Will Smith Refused to Kiss Another Man on-Screen and Ian McKellen Confronted It in an Unexpected Way
He once held a Guinness World Record that proved he’s among the hardest working people in Hollywood. But Will Smith wasn’t always the iconic A-list star he is now. In the early 1990s, he was still best known as a rapper. The Fresh Prince of Bel-Air set him on the path to acting. And in 1993, Smith took on his first major movie role, for which he refused to film a same-sex kiss.
Will Smith embraced Method acting in his very first movie role
The film in question was 1993’s Six Degrees of Separation. In truth, the comedy/drama was Smith’s third movie. But his parts in 1992’s Where the Day Takes You and 1993’s Made in America were decidedly smaller. In the film, Smith plays a young con man named Paul who targets a wealthy couple (Stockard Channing and Donald Sutherland).
Both Channing and Sutherland are veterans of the business, and Smith had to ensure he could hold his own on-screen. So, as the actor recently admitted, he went full Method to star in Six Degrees of Separation. To play Paul, he went to extremes to embody the thought process and headspace of his character, something Smith soon swore he would never do again.
But the actor refused to adhere to the script in 1 key way
Yet, despite the drastic lengths to which Smith went for the role, he drew the line in one scene. Since Paul is a gay character, the script for Six Degrees of Separation called for Smith to kiss co-star Anthony Michael Hall. But the Fresh Prince refused to kiss Hall in the scene. Instead, the scene was cut around the moment to appease Smith.
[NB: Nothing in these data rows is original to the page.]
(* ===== verification/TrackerGroups.v ===== *)
(** * tracker/tracker_mem.c: the groups of a tracker

    [g_groups] holds pointers to the groups twice: [groups] in the order in
    which they were added (with spare objects behind [count]) and
    [sorted_groups] in the order of their names.  The servers of a group
    are reached only through it, so a group is kept with the heap of its
    servers ([group_mem]), and an operation on one group is run inside the
    state of the tracker by [in_group]. *)

From S2P Require Import Prelude CLib FdfsShared SortedArray TrackerMem TrackerAlive.
#[local] Open Scope Z_scope.

(** ** Data (tracker/tracker_types.h) *)

Definition FDFS_GROUP_NAME_MAX_LEN : nat := 16.
(** [char group_name[FDFS_GROUP_NAME_MAX_LEN + 8]] *)
Definition FDFS_GROUP_NAME_SIZE : nat := 24.

Definition FDFS_STORE_LOOKUP_ROUND_ROBIN : Z := 0.
Definition FDFS_STORE_LOOKUP_SPEC_GROUP : Z := 1.
Definition FDFS_STORE_LOOKUP_LOAD_BALANCE : Z := 2.

Record group_mem := {
  m_group : FDFSGroupInfo;
  m_details : gmap positive FDFSStorageDetail;
}.

(** What changes in [FDFSGroups]; the settings among its fields are in
    [groups_config]. *)
Record FDFSGroups := {
  gs_alloc_size : nat;
  gs_count : nat;
  groups : list (option positive);
  sorted_groups : list (option positive);
  pStoreGroup : option positive;
  current_write_group : nat;
}.

Record groups_config := {
  t_config : tracker_config;
  store_lookup : Z;
  store_path : Z;
  store_group : list Z;
  reserved_space : FDFSStorageReservedSpace;     (* g_storage_reserved_space *)
}.

(** common/connection_pool.h; the socket is left out. *)
Record ConnectionInfo := {
  c_ip_addr : list Z;
  c_port : Z;
}.

(** [g_tracker_servers]: NULL or the trackers of the cluster;
    [g_last_tracker_servers]: an array that is still to be freed. *)
Record tracker_state := {
  g_groups : FDFSGroups;
  gmem : gmap positive group_mem;
  g_tracker_servers : option (list ConnectionInfo);
  g_last_tracker_servers : option (list ConnectionInfo);
  g_storage_stat_chg_count : Z;
  g_storage_sync_time_chg_count : Z;
  tglob : tracker_globals;
}.

#[export] Instance group_mem_eta : Eta group_mem := λ r, {| m_group := m_group r; m_details := m_details r |}.
#[export] Instance groups_eta : Eta FDFSGroups := λ r,
  {| gs_alloc_size := gs_alloc_size r; gs_count := gs_count r; groups := groups r; sorted_groups := sorted_groups r;
     pStoreGroup := pStoreGroup r; current_write_group := current_write_group r |}.
#[export] Instance tracker_state_eta : Eta tracker_state := λ r,
  {| g_groups := g_groups r; gmem := gmem r; g_tracker_servers := g_tracker_servers r;
     g_last_tracker_servers := g_last_tracker_servers r;
     g_storage_stat_chg_count := g_storage_stat_chg_count r;
     g_storage_sync_time_chg_count := g_storage_sync_time_chg_count r; tglob := tglob r |}.

(** ** Access *)

Definition get_groups : prog tracker_state FDFSGroups := s ← get; mret (g_groups s).
Definition upd_groups (f : FDFSGroups → FDFSGroups) : prog tracker_state unit := modify (λ s, s <| g_groups ::= f |>).

(** [*p] of a group. *)
Definition get_group (p : positive) : prog tracker_state FDFSGroupInfo :=
  s ← get; gm ← deref (gmem s !! p); mret (m_group gm).

(** An operation on the group [p] and its servers. *)
Definition in_group {A} (p : positive) (m : prog group_state A) : prog tracker_state A :=
  s ← get;
  gm ← deref (gmem s !! p);
  r ← deref (m {| grp := m_group gm; details := m_details gm; glob := tglob s |});
  modify (λ s, s <| gmem ::= <[p := {| m_group := grp r.2; m_details := details r.2 |}]> |> <| tglob := glob r.2 |>);;
  mret r.1.

(** An answer of the environment outside any group. *)
Definition ask_tracker (env : nat → answer) : prog tracker_state answer :=
  s ← get;
  modify (λ s, s <| tglob ::= λ g, g <| ticks ::= S |> |>);;
  mret (env (ticks (tglob s))).

(** The key of [sorted_groups]. *)
Definition name_of (gm : gmap positive group_mem) (p : positive) : option (list Z) :=
  (λ g, group_name (m_group g)) <$> gm !! p.

(** [for (ppGroup=arr; ppGroup<arr+count; ppGroup++)] *)
Definition groups_in (arr : list (option positive)) (count : nat) : prog tracker_state (list positive) :=
  deref (entries arr count).

Fixpoint for_groups (f : positive → prog tracker_state unit) (l : list positive) : prog tracker_state unit :=
  match l with
  | [] => mret tt
  | p :: l => f p;; for_groups f l
  end.

Section operations.
Context (env : nat → answer) (cfg : groups_config).

(** ** The table of groups *)

Definition new_group : group_mem := {| m_group := zero_group; m_details := ∅ |}.

Fixpoint malloc_groups (n : nat) : prog tracker_state (Z * list positive) :=
  match n with
  | O => mret (0, [])
  | S n =>
      a ← ask_tracker env;
      if c_true (malloc_result a) then mret (malloc_result a, [])
      else
        s ← get;
        let p := fresh (dom (gmem s)) in
        modify (λ s, s <| gmem ::= <[p := new_group]> |>);;
        r ← malloc_groups n;
        mret (r.1, p :: r.2)
  end.

(** [tracker_mem_free_groups] *)
Definition tracker_mem_free_groups (l : list positive) : prog tracker_state unit :=
  modify (λ s, s <| gmem ::= λ gm, foldr delete gm l |>).

(** [tracker_mem_init_groups], up to the reading of the state files. *)
Definition tracker_mem_init_groups : prog tracker_state Z :=
  let n := TRACKER_MEM_ALLOC_ONCE in
  upd_groups (λ gs, gs <| gs_alloc_size := n |> <| gs_count := 0%nat |> <| current_write_group := 0%nat |>
                       <| pStoreGroup := None |>);;
  a ← ask_tracker env;
  if c_true (malloc_result a) then upd_groups (λ gs, gs <| groups := [] |>);; mret (malloc_result a)
  else
    made ← malloc_groups n;
    if c_true made.1 then
      upd_groups (λ gs, gs <| groups := (Some <$> made.2) ++ replicate (n - length made.2) None |>);; mret made.1
    else
      upd_groups (λ gs, gs <| groups := Some <$> made.2 |>);;
      b ← ask_tracker env;
      if c_true (malloc_result b) then upd_groups (λ gs, gs <| groups := [] |>);; mret (malloc_result b)
      else
        upd_groups (λ gs, gs <| sorted_groups := replicate n None |>);;
        mret 0.

(** When the second array cannot be allocated, [new_groups] is freed with
    everything it points to, the groups in use included. *)
Definition tracker_mem_realloc_groups : prog tracker_state Z :=
  gs ← get_groups;
  let new_size := (gs_alloc_size gs + TRACKER_MEM_ALLOC_ONCE)%nat in
  a ← ask_tracker env;
  if c_true (malloc_result a) then mret (malloc_result a)
  else
    made ← malloc_groups (new_size - gs_count gs);
    if c_true made.1 then tracker_mem_free_groups made.2;; mret made.1
    else
      olds ← deref (memcpy_entries (groups gs) (gs_count gs) (gs_count gs));
      b ← ask_tracker env;
      if c_true (malloc_result b) then
        tracker_mem_free_groups (omap id olds ++ made.2);; mret (malloc_result b)
      else
        new_sorted_groups ← deref (memcpy_entries (sorted_groups gs) (gs_count gs) new_size);
        upd_groups (λ gs, gs <| gs_alloc_size := new_size |> <| groups := olds ++ (Some <$> made.2) |>
                             <| sorted_groups := new_sorted_groups |>);;
        mret 0.

Definition tracker_mem_get_group_ex (group_name : list Z) : prog tracker_state (option positive) :=
  target ← strcpy_to FDFS_GROUP_NAME_SIZE group_name;
  s ← get;
  r ← deref (find_entry (name_of (gmem s)) target (sorted_groups (g_groups s)) (gs_count (g_groups s)));
  match r with
  | None => mret None
  | Some i => p ← deref (mjoin (sorted_groups (g_groups s) !! i)); mret (Some p)
  end.

(** The result, [pClientInfo->pGroup] when it is set, [*bInserted]. *)
Definition tracker_mem_add_group_ex (group_name : list Z) : prog tracker_state (Z * option positive * bool) :=
  found ← tracker_mem_get_group_ex group_name;
  match found with
  | Some p => mret (0, Some p, false)
  | None =>
      gs ← get_groups;
      result ← (if decide (gs_alloc_size gs ≤ gs_count gs)%nat then tracker_mem_realloc_groups else mret 0);
      if c_true result then mret (result, None, false)
      else
        gs ← get_groups;
        p ← deref (mjoin (groups gs !! gs_count gs));
        result ← in_group p (tracker_mem_init_group env);
        if c_true result then mret (result, None, false)
        else
          name ← strcpy_to FDFS_GROUP_NAME_SIZE group_name;
          in_group p (upd_grp (λ g, g <| TrackerMem.group_name := name |>));;
          s ← get;
          sorted ← deref (insert_from (name_of (gmem s)) p name (gs_count gs) (sorted_groups gs));
          upd_groups (λ gs, gs <| sorted_groups := sorted |> <| gs_count ::= S |>
            <| pStoreGroup ::= λ o,
                 match o with
                 | None => if (store_lookup cfg =? FDFS_STORE_LOOKUP_SPEC_GROUP) && (strcmp (store_group cfg) name =? 0)
                           then Some p else None
                 | Some q => Some q
                 end |>);;
          mret (0, Some p, true)
  end.

(** ** All groups *)

Definition tracker_mem_find_trunk_servers : prog tracker_state unit :=
  if negb (g_if_leader_self (t_config cfg) && g_if_use_trunk_file (t_config cfg)) then mret tt
  else
    gs ← get_groups;
    l ← groups_in (groups gs) (gs_count gs);
    for_groups (λ p,
      g ← get_group p;
      match pTrunkServer g with
      | None => in_group p (tracker_mem_find_trunk_server env true);; mret tt
      | Some _ => mret tt
      end) l.

Definition tracker_mem_check_alive : prog tracker_state Z :=
  gs ← get_groups;
  l ← groups_in (groups gs) (gs_count gs);
  for_groups (λ p, in_group p (check_servers_alive (t_config cfg))) l;;
  if negb (g_if_leader_self (t_config cfg)) || negb (g_if_use_trunk_file (t_config cfg)) then mret 0
  else
    for_groups (λ p, in_group p (check_trunk_alive env (t_config cfg))) l;;
    mret 0.

End operations.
“It was very immature on my part,” Smith admitted to Entertainment Weekly in December 1993. “I was thinking, ‘How are my friends in Philly going to think about this?’ I wasn’t emotionally stable enough to artistically commit to that aspect of the film. … This was a valuable lesson for me. Either you do it, or you don’t.”
Will Smith’s co-star, Ian McKellen, addressed the behavior his own way
Ian McKellen — who also starred in Six Degrees of Separation — took particular notice of Smith’s behavior. McKellen has been openly gay since the late 1980s. And Smith’s hesitation to commit to his character’s sexuality seemingly rubbed McKellen the wrong way, he told Time Out London years later.
“He arrived for the read-through with a huge entourage — his family, his agent, his publicity person, his acting coach, his nanny. He was a charmer, and a good actor. But he did one silly thing: he refused to kiss another boy on screen, even though it was there in the script. Which was why, at an early preview, I met him in public outside the cinema and gave him a great big kiss on the lips.”
Perhaps McKellen’s bold move helped highlight Smith’s own personal reasons for resisting to play that scene with Hall as written. In any case, the actor likely wasn’t expecting to be confronted so directly by McKellen.